Por que os crimes de ódio persistem como parte do cotidiano em todo o mundo? Nos últimos anos, com o avanço da internet, o ódio tem influenciado grupos sociais e nações a se voltarem contra minorias, nacionalidades, sexualidades ou religiões, com o objetivo de causar exclusões, conflitos e guerras. Para responder ao questionamento, frente a essa perversidade, Matthew Williams, sociólogo e professor de criminologia na Universidade de Cardiff (capital do País de Gales), dedicou mais de duas décadas no estudo da compreensão dos preconceitos que levam à extinção de comunidades e até mesmo de países. Buscando entender como o medo do desconhecido se transforma em violência e opressão, ele fez suas pesquisas combinando neurociência, psicologia, sociologia e economia. Seu livro A ciência do ódio (2021) analisa como a raiva se instala na humanidade, como devemos combatê-la e as formas de preconceito neste século.
É importante analisar o ódio a fim de eliminá-lo e priorizar o respeito na convivência com as diferenças e, também, a preservar dignidade humana para solucionar a escassez diante das necessidades vitais à sobrevivência de todos, tanto no presente quanto na construção de um futuro fundamentado na fraternidade. As obras mencionadas ensinam formas menos prejudiciais de lidar com a raiva, permitindo uma autorreflexão para eliminá-la de dentro de si. Williams afirma:
"Descobri que não nascemos para odiar: aprendemos a odiar".

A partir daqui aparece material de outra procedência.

(* ===== verification/Ports.v ===== *)
(** * Ports: port input and output (src/sys/io.c)

    The devices behind the I/O ports are a parameter: a state and what reading or
    writing a port of 1, 2 or 4 bytes does to it.  [Script] is an instance for tests
    and for statements about what a driver sends: reads come from a list, and every
    access is recorded. *)

From S2P Require Import Prelude.

Class Ports (D : Type) : Type := {
  port_out : nat -> Z -> Z -> D -> D;
  port_in : nat -> Z -> D -> Z * D;
  port_in_range w p d : 0 <= (port_in w p d).1 < 2 ^ (8 * Z.of_nat w);
}.

Section io.
Context {D : Type} `{Ports D}.

Definition port_write (w : nat) (port v : Z) : M D () := modify (port_out w (u16 port) v).
Definition port_read (w : nat) (port : Z) : M D Z := fun d => Ok (port_in w (u16 port) d).

Definition outb (port v : Z) : M D () := port_write 1 port (u8 v).
Definition outw (port v : Z) : M D () := port_write 2 port (u16 v).
Definition outl (port v : Z) : M D () := port_write 4 port (u32 v).
Definition inb (port : Z) : M D Z := port_read 1 port.
Definition inw (port : Z) : M D Z := port_read 2 port.
Definition port_inl (port : Z) : M D Z := port_read 4 port.
(** Port 0x80 is written to pass some time. *)
Definition iowait : M D () := outb 0x80 0.

(** The string instructions send the elements of a buffer, or fill one. *)
Fixpoint outs (w : nat) (port : Z) (vs : list Z) : M D () :=
  match vs with [] => mret () | v :: r => port_write w port v;; outs w port r end.
Fixpoint ins (w : nat) (port : Z) (count : nat) : M D (list Z) :=
  match count with
  | O => mret []
  | S n => v ← port_read w port; r ← ins w port n; mret (v :: r)
  end.
Definition outsb (port : Z) (vs : list Z) : M D () := outs 1 port vs.
Definition outsw (port : Z) (vs : list Z) : M D () := outs 2 port vs.
Definition outsl (port : Z) (vs : list Z) : M D () := outs 4 port vs.
Definition insb (port : Z) (count : nat) : M D (list Z) := ins 1 port count.
Definition insw (port : Z) (count : nat) : M D (list Z) := ins 2 port count.
Definition insl (port : Z) (count : nat) : M D (list Z) := ins 4 port count.

Lemma port_read_wp w port (Q : Z -> D -> Prop) d :
  Q (port_in w (u16 port) d).1 (port_in w (u16 port) d).2 -> wp (port_read w port) Q d.
Proof. unfold port_read, wp. by destruct (port_in w (u16 port) d). Qed.
Lemma port_write_wp w port v (Q : () -> D -> Prop) d :
  Q () (port_out w (u16 port) v d) -> wp (port_write w port v) Q d.
Proof. done. Qed.
End io.

(** ** A scripted device *)

(** One access: a write of [v], or a read that returned it. *)
Inductive access : Type :=
  | Out (w : nat) (port v : Z)
  | In (w : nat) (port v : Z).

(** The accesses so far, the latest first, and the answers to come. *)
Record script : Type := mk_script { trace : list access; answers : list Z }.

#[export] Program Instance script_Ports : Ports script := {|
  port_out w p v d := mk_script (Out w p v :: trace d) (answers d);
  port_in w p d :=
    let v := uN (8 * Z.of_nat w) (default 0 (hd_error (answers d))) in
    (v, mk_script (In w p v :: trace d) (tl (answers d)));
|}.
Next Obligation. intros. simpl. apply uN_range. lia. Qed.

Concluo com um poema-manifesto contra o uso de palavras como munição e armas, que transformam o dia a dia em um campo de batalha para almas invisíveis e ignorantes. O texto é do poeta, artista plástico, jornalista e antropólogo Fernando Rios (1943):
Quero tirar a palavra guerra da minha fala
já que não posso ainda tirá-la da vida afora
quero tirar a palavra luta da minha fala
porque não posso ainda tirá-la da vida que em outros assola
quero tirar a palavra arma da minha fala
já que não posso ainda tirá-la da mão assassina
quero tirar a palavra metralhadora da minha fala
já que não posso ainda tirá-la da linha de frente
quero tirar a palavra exército da minha fala
já que não posso ainda e ainda exclui-la dos impérios nações
quero tirar a palavra soldado da minha fala
já que não posso ainda transformá-lo em ave solta
quero tirar a palavra fuzil da minha fala
já que não posso ainda tirá-la do olho cego dos raivosos
quero tirar a palavra granada da minha fala
já que não posso ainda enterrá-la na areia movediça
quero tirar a palavra revólver da minha fala
já que não posso ainda removê-la das mentes covardes e dedos insanos
quero tirar a palavra trincheira da minha fala
já que não posso ainda transformá-la em canteiro de bons sabores e odores.
Quero usar na minha fala
somente tudo o que seja calma e verdade
e sobretudo
que não destrua
nem a minha nem a sua
alma irmandade.
Quero usar na minha fala
isto sim e sempre
ao invés de intrépidos e dolorosos torpedos
suaves, simples e claros argumentos.